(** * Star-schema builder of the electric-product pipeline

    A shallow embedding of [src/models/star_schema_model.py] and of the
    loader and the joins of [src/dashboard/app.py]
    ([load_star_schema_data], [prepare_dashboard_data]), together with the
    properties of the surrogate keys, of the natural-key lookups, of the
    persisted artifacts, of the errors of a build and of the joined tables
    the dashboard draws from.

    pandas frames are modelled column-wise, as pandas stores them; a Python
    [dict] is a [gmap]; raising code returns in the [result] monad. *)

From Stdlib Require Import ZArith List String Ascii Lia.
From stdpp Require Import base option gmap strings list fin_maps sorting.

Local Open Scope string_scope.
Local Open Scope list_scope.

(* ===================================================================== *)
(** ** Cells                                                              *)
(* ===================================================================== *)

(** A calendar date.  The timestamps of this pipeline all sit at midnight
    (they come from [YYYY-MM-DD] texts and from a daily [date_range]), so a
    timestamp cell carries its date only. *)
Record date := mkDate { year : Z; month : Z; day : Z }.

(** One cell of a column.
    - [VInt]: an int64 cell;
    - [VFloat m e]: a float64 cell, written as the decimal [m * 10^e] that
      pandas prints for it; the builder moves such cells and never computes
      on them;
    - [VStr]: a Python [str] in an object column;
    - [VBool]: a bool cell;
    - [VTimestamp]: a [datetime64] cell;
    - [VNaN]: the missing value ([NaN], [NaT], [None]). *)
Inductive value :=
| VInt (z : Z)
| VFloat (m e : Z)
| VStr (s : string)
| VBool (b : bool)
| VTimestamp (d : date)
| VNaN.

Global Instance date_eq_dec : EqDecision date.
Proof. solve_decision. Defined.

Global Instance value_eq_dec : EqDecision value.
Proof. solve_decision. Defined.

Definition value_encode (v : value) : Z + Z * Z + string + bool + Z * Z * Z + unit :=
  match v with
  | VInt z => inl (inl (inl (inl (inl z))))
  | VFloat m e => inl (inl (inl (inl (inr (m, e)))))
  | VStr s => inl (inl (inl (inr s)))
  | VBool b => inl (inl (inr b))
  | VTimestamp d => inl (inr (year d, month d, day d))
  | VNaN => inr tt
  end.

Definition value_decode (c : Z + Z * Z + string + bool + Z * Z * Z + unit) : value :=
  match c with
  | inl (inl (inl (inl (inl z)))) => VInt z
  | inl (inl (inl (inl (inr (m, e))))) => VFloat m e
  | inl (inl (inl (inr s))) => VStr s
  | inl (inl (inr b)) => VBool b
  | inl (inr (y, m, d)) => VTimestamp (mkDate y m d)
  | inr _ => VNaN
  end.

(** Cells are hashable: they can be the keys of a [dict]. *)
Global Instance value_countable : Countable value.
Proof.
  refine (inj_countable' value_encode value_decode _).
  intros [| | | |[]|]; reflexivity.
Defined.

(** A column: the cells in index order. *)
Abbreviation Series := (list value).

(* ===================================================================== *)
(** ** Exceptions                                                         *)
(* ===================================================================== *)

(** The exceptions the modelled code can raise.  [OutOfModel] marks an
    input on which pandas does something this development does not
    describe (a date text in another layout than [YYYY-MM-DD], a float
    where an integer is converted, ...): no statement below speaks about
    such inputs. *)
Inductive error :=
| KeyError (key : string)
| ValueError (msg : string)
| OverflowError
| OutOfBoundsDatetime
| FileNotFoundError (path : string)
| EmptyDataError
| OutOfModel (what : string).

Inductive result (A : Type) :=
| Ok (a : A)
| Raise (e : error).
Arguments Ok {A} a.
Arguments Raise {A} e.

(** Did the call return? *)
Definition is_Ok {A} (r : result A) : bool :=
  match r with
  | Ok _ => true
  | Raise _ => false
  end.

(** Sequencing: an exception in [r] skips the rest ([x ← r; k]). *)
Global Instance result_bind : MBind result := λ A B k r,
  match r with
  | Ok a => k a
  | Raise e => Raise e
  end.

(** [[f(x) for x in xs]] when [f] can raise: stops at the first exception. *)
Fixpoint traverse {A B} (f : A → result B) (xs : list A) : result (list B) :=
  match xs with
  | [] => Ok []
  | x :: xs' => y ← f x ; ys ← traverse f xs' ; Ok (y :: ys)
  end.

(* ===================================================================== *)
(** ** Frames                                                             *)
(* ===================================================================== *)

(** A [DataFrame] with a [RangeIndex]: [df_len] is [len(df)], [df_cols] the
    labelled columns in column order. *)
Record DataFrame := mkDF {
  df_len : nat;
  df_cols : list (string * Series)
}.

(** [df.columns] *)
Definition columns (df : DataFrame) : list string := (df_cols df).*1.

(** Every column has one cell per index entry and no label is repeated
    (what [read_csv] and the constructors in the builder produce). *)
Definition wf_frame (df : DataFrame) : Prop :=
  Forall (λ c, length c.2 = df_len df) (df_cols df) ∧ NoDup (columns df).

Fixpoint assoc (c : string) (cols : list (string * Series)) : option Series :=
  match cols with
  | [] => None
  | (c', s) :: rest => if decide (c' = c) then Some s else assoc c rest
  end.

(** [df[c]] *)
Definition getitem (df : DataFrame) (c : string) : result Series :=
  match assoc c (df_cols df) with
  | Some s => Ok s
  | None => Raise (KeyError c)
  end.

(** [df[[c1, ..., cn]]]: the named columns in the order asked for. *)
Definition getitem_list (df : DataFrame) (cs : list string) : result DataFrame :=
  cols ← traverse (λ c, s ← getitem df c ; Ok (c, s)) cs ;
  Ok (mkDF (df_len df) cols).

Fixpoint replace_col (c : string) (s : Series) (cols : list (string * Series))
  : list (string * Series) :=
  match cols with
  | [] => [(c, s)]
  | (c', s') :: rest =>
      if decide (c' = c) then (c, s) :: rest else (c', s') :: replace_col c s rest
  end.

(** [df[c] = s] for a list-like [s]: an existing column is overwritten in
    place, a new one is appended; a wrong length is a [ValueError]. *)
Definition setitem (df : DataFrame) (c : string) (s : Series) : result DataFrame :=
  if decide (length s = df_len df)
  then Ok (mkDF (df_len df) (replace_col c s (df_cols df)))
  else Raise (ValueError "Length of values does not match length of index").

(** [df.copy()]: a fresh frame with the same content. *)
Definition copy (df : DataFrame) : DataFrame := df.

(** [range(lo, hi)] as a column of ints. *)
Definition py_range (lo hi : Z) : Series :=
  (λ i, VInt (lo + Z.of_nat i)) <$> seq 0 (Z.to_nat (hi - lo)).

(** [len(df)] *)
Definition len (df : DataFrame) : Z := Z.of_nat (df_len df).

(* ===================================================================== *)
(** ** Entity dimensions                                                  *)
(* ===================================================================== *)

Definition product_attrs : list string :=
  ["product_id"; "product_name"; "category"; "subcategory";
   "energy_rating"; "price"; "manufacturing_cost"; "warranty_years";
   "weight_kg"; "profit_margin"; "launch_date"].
______
* Instructions for the task: Above are records; repeat only the lines starting at the line with "place, a new" and ending at the line with "(** [range(lo, hi)] as a column of ints. *)", exactly as they appear, both included.

* Problem solution:
    place, a new one is appended; a wrong length is a [ValueError]. *)
Definition setitem (df : DataFrame) (c : string) (s : Series) : result DataFrame :=
  if decide (length s = df_len df)
  then Ok (mkDF (df_len df) (replace_col c s (df_cols df)))
  else Raise (ValueError "Length of values does not match length of index").

(** [df.copy()]: a fresh frame with the same content. *)
Definition copy (df : DataFrame) : DataFrame := df.

(** [range(lo, hi)] as a column of ints. *)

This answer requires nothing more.